Saved entries:
========================

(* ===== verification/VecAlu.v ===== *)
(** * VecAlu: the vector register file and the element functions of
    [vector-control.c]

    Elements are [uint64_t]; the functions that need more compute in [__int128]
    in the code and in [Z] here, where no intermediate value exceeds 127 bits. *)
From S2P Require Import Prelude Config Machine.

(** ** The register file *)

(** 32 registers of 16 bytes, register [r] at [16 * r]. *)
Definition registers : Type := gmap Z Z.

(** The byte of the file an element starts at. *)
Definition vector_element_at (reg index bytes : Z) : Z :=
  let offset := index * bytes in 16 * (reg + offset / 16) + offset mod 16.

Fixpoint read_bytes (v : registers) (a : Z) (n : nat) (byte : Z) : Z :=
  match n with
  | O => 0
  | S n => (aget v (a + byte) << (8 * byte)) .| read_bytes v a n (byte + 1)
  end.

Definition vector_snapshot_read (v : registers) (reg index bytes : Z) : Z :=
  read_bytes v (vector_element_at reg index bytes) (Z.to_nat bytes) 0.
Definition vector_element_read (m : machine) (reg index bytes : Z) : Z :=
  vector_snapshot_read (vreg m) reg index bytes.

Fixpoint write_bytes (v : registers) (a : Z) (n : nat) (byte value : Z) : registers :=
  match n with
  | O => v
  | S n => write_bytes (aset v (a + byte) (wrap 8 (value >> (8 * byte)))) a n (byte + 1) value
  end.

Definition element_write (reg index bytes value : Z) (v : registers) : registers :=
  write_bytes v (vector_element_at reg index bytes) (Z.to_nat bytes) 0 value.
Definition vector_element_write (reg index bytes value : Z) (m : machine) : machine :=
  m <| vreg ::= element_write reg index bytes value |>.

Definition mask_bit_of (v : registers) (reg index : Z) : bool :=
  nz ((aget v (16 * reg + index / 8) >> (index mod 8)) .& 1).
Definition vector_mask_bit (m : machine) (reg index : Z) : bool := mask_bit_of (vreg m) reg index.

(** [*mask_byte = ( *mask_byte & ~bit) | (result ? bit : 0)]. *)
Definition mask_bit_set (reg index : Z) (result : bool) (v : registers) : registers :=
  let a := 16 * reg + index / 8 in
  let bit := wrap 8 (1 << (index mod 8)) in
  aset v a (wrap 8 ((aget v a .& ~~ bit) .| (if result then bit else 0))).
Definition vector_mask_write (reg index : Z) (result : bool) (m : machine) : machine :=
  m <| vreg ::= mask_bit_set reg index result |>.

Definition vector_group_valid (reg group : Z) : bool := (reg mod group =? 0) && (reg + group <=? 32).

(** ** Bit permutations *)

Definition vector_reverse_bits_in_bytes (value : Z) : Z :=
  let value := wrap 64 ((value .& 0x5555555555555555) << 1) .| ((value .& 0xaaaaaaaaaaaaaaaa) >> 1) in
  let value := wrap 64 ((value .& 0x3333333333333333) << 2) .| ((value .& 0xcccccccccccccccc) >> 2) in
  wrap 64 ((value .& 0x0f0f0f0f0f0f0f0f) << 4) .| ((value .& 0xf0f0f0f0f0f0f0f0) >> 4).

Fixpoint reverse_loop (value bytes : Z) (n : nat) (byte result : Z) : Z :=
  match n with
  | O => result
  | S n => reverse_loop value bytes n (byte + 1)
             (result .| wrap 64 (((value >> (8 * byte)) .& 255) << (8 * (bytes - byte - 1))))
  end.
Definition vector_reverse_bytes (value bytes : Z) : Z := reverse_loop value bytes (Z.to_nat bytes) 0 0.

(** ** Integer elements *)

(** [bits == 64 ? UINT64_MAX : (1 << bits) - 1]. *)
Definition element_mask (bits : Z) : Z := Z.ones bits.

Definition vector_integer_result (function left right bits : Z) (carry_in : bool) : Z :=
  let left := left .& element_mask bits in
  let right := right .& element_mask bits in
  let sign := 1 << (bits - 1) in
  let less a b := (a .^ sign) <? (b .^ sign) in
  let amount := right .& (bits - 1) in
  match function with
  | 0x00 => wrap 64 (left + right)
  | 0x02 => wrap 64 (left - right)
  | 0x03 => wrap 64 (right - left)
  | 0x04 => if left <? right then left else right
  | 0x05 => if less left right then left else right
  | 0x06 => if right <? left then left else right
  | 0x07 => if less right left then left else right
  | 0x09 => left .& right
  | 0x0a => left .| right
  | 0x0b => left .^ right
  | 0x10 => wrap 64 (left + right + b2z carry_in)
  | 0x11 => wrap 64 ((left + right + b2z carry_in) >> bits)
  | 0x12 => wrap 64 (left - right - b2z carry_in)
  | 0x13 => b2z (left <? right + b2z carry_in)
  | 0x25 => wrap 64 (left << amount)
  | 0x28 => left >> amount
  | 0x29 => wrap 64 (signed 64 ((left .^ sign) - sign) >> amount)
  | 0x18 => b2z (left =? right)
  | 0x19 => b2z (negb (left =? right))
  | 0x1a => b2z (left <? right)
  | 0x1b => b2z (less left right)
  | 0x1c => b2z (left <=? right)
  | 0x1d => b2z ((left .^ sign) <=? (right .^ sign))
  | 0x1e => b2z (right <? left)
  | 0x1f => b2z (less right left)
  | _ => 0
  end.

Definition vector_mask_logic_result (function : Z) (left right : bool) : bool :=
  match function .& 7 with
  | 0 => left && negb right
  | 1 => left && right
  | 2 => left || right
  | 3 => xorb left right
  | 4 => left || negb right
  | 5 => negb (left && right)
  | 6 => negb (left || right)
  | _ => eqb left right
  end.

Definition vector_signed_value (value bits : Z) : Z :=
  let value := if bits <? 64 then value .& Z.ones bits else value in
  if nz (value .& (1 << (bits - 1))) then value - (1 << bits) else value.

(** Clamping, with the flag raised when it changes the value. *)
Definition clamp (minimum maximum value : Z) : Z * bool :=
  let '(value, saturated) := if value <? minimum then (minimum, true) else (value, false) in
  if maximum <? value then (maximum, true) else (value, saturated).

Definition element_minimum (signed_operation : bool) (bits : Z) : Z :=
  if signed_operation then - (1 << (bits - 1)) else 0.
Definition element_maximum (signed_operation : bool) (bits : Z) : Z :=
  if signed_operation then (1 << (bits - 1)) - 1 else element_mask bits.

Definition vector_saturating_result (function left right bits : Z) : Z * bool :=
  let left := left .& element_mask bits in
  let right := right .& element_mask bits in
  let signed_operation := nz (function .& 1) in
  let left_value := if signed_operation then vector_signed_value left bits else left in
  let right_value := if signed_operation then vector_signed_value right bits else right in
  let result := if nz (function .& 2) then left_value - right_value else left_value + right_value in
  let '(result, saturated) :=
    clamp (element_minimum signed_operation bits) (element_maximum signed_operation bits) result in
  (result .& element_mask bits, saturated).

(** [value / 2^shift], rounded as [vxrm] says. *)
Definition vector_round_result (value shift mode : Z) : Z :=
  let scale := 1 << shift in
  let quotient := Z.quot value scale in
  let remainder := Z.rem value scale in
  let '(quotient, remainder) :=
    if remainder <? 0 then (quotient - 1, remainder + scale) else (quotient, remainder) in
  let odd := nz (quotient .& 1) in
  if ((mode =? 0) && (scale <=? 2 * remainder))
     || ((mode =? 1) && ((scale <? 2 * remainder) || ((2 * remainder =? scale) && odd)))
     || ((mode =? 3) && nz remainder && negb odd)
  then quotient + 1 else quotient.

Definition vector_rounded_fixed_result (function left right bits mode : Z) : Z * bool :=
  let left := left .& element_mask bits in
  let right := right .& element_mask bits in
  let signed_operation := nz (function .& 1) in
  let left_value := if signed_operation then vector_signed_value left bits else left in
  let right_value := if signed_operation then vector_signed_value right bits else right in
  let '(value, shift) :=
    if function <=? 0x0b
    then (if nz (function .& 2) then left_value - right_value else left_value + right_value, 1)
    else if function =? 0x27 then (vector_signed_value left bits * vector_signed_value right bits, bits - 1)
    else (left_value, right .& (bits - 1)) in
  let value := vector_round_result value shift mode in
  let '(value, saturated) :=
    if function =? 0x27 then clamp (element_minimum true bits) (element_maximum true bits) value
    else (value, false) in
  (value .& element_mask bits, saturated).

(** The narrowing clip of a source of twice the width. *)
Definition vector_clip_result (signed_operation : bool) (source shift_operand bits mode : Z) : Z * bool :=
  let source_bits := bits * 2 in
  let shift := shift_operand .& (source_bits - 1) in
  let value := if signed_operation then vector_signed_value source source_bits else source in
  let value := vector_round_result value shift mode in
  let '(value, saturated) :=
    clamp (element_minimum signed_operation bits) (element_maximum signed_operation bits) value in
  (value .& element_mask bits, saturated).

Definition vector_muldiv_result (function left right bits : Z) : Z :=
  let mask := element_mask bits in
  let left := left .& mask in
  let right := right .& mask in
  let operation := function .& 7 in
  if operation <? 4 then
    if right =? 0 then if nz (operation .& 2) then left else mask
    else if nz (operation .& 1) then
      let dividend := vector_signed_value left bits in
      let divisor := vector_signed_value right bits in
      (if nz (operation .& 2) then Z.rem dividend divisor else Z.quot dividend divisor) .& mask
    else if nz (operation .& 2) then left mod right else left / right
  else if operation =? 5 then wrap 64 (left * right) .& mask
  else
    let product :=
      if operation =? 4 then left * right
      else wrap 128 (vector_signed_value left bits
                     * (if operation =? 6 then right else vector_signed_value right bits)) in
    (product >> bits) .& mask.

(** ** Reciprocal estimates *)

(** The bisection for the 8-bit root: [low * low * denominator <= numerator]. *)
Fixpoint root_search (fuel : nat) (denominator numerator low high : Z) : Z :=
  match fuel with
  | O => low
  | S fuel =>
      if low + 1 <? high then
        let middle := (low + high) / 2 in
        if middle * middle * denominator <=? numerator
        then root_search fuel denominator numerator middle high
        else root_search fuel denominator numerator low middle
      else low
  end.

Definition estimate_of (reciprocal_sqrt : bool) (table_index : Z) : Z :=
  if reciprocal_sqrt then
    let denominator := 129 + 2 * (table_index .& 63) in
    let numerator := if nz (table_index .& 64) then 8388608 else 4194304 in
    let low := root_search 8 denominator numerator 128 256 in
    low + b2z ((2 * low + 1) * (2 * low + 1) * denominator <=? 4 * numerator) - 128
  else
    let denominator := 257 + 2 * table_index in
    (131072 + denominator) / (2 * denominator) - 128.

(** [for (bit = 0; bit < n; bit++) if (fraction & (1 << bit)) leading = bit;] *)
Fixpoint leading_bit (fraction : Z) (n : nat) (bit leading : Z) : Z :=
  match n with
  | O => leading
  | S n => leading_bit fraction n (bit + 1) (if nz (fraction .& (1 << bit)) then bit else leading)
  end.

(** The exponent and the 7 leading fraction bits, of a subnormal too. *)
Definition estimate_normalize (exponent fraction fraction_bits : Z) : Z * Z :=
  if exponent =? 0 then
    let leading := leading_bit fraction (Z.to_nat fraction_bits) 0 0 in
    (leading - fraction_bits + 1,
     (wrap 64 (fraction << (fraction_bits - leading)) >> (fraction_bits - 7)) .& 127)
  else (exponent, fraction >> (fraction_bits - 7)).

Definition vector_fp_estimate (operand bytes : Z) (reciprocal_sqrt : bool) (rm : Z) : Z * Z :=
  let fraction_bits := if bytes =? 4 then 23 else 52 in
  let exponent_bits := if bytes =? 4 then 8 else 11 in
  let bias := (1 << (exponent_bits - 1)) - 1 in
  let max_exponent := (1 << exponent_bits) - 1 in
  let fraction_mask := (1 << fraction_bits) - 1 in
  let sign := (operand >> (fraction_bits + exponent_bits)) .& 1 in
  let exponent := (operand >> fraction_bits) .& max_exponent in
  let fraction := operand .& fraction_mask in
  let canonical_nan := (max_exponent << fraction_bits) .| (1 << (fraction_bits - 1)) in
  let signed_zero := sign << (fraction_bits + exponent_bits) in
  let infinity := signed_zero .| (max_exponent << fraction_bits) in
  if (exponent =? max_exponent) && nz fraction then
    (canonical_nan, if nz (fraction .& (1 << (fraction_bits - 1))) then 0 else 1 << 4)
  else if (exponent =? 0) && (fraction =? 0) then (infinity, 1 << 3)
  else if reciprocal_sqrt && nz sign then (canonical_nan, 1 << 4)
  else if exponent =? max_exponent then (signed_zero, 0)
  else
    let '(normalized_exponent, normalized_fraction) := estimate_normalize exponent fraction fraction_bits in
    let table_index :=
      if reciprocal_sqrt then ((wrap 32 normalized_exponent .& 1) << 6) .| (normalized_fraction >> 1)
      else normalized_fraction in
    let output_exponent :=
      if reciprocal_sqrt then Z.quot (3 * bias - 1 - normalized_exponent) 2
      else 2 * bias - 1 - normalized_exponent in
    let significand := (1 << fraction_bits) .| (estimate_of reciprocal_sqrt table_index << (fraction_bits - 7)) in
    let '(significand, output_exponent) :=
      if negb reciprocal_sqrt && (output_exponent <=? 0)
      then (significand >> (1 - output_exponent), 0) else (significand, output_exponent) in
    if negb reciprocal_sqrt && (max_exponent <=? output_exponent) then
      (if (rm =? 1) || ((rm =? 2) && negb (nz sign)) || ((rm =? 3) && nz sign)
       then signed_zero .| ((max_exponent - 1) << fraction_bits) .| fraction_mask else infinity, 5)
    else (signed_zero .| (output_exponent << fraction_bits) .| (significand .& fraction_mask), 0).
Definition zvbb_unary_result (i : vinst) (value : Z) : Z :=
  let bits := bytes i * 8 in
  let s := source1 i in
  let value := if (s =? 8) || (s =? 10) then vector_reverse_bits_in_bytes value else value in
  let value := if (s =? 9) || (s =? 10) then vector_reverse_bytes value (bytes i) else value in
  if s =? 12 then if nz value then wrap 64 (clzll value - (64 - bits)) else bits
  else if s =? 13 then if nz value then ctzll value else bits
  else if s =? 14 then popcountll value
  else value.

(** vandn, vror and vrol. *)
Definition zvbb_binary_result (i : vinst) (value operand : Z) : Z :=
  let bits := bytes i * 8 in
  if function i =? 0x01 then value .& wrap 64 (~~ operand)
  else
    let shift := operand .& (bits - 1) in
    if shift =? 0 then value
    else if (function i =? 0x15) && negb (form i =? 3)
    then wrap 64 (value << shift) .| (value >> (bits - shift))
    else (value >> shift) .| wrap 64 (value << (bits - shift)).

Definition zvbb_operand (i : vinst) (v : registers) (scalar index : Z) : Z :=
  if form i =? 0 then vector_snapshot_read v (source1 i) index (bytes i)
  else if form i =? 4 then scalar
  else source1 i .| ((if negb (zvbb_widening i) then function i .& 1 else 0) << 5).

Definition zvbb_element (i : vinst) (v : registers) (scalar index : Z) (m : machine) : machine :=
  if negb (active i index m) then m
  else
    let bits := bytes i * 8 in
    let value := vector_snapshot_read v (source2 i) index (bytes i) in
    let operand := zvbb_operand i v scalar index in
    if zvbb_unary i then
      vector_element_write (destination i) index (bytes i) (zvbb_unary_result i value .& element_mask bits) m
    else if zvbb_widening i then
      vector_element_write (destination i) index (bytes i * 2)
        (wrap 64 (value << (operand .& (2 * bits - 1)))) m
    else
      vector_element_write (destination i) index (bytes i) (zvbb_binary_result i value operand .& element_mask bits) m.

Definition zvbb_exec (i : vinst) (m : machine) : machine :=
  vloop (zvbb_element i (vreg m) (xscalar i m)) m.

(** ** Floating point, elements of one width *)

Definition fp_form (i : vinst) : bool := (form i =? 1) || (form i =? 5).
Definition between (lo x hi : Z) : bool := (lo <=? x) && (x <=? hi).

========================

Return every line of the data above in which "vreg" appears.

- Response area:
  vector_snapshot_read (vreg m) reg index bytes.
  m <| vreg ::= element_write reg index bytes value |>.
Definition vector_mask_bit (m : machine) (reg index : Z) : bool := mask_bit_of (vreg m) reg index.
  m <| vreg ::= mask_bit_set reg index result |>.
  vloop (zvbb_element i (vreg m) (xscalar i m)) m.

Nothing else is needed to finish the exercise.